> _Problem requirements_
Scan the entries below. Report each line where the string "keeps" occurs.

> _Supplied data_
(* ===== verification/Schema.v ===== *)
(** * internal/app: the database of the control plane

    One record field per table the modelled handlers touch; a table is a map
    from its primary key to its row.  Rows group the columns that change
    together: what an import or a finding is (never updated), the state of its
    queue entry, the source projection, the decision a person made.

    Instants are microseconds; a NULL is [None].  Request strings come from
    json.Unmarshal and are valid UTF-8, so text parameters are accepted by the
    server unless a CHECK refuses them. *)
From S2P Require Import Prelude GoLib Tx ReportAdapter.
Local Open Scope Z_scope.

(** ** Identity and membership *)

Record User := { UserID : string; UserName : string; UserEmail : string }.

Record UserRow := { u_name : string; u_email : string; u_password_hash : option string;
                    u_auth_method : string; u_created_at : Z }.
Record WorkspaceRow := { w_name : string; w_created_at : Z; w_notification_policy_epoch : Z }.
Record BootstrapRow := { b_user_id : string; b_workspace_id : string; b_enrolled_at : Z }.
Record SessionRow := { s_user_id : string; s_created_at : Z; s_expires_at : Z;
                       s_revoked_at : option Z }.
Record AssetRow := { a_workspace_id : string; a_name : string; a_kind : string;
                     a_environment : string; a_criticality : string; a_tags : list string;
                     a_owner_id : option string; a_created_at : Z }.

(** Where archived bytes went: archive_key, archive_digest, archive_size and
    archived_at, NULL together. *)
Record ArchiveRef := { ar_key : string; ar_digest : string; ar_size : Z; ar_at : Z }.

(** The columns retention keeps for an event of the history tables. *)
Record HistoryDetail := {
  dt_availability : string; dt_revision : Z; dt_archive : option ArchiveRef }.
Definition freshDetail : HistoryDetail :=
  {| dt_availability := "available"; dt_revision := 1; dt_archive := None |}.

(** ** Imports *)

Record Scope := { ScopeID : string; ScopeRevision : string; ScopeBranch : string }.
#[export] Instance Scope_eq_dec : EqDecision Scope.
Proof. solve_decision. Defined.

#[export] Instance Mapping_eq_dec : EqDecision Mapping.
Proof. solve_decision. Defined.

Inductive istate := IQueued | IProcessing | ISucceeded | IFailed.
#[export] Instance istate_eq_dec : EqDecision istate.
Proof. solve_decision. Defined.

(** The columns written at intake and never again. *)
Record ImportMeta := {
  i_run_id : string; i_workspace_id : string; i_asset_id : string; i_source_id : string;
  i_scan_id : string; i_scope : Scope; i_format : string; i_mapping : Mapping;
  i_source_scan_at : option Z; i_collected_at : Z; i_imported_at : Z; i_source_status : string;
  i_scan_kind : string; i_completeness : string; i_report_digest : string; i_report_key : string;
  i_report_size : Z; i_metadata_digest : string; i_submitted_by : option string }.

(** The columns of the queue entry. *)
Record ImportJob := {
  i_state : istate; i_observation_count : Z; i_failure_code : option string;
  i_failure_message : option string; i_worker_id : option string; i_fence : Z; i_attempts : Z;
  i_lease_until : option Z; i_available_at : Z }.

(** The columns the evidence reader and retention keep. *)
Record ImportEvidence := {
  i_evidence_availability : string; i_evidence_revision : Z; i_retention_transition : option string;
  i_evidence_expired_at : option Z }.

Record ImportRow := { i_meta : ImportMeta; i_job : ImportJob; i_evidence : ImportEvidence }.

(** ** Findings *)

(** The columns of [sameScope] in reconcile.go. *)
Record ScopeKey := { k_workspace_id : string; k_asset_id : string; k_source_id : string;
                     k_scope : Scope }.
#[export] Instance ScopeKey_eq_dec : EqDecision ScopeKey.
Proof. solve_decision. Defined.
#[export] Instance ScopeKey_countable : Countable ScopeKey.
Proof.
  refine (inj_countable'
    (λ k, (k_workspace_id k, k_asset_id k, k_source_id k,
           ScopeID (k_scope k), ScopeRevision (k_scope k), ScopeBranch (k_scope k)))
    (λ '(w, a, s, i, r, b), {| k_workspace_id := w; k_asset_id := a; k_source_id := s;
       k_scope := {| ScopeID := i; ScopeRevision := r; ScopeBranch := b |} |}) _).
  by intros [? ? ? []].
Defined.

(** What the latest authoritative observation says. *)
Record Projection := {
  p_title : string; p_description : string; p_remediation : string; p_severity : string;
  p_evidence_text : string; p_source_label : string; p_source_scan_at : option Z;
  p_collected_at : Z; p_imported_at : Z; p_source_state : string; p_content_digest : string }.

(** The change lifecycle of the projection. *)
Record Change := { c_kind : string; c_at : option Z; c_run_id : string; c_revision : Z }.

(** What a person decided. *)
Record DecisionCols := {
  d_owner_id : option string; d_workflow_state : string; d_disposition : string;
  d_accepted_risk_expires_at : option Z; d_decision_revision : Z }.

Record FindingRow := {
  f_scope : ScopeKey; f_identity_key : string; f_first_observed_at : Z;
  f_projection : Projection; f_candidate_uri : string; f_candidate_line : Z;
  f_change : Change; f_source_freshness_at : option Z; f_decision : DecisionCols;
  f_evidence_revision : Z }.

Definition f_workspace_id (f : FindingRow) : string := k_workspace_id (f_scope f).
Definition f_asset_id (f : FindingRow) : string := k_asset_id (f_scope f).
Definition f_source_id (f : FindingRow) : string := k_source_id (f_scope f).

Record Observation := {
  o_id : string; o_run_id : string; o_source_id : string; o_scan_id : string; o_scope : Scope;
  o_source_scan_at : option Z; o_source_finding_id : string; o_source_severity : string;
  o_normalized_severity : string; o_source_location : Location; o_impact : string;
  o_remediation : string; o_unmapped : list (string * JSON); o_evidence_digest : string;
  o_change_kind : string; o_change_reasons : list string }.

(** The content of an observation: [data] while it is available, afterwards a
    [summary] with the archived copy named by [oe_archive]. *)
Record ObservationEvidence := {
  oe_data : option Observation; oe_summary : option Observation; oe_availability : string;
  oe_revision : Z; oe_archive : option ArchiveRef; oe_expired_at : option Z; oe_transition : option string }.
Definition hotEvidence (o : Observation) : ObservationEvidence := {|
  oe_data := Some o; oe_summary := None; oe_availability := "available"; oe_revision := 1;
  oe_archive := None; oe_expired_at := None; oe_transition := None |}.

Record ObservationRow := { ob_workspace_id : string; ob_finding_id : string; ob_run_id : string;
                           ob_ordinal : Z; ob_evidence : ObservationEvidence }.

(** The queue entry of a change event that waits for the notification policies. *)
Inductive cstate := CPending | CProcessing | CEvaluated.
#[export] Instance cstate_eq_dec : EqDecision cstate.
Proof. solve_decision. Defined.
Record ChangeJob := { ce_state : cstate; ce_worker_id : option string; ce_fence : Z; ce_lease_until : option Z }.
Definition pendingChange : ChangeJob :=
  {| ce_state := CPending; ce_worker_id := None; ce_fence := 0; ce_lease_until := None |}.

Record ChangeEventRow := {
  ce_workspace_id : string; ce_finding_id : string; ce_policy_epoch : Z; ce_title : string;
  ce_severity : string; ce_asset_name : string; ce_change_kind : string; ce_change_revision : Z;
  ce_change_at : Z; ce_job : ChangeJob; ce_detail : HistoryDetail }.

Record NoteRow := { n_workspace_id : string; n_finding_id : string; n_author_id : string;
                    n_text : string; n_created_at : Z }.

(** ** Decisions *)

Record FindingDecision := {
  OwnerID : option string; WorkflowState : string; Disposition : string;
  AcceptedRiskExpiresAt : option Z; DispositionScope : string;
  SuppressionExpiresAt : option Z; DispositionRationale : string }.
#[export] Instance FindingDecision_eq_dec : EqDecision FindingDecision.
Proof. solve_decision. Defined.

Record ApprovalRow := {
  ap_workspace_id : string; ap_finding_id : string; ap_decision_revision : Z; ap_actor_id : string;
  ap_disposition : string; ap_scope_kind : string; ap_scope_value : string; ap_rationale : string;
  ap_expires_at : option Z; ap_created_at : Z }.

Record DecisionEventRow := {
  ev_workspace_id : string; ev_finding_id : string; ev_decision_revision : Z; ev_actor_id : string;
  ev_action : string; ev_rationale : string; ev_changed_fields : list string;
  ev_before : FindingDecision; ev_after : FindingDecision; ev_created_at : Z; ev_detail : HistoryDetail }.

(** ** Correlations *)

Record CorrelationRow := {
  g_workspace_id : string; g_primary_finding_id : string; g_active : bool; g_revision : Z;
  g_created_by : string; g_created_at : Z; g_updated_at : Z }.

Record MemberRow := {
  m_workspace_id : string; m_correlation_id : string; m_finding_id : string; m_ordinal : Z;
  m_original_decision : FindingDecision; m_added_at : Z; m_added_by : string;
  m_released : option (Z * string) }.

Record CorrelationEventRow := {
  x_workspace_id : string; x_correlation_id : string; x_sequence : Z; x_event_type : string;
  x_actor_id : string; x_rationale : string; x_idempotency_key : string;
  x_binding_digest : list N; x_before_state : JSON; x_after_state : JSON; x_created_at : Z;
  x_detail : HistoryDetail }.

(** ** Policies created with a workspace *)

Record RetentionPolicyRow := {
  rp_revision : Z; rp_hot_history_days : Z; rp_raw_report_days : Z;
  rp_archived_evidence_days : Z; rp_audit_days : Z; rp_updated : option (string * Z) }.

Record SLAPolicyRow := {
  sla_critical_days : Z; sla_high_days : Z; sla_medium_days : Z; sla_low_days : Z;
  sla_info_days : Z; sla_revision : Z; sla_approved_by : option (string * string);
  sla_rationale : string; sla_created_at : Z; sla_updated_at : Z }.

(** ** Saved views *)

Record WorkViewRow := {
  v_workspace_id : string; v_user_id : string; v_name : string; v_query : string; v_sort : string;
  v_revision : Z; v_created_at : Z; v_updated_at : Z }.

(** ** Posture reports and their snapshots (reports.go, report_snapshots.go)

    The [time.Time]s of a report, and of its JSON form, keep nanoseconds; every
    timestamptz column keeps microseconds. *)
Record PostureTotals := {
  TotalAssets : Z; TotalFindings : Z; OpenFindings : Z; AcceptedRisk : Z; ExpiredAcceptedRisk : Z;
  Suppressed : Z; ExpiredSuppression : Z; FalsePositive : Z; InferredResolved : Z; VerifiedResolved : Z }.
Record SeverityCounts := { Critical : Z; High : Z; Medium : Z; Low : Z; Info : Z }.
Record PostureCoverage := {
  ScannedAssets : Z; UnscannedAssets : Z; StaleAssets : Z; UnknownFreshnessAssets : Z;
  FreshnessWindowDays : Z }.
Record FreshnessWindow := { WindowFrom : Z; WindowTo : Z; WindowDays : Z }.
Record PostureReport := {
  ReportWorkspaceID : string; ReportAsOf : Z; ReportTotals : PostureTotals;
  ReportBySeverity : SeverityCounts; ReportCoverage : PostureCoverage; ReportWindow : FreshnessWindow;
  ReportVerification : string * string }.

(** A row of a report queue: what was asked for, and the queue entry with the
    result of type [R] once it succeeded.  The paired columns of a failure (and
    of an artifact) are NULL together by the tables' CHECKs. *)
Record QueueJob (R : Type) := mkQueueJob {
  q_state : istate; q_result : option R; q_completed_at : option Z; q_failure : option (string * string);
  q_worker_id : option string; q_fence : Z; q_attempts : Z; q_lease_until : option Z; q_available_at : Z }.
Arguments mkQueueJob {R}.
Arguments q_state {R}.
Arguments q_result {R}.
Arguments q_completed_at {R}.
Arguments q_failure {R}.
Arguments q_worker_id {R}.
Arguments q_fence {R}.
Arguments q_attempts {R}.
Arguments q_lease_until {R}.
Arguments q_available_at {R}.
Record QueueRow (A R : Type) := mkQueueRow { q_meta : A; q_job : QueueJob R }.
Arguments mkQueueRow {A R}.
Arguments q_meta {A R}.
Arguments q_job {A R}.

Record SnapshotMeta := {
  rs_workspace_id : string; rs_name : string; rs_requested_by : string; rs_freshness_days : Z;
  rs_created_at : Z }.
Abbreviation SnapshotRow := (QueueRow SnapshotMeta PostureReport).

> _Response to this exercise_
(** The columns retention keeps for an event of the history tables. *)
    timestamptz column keeps microseconds. *)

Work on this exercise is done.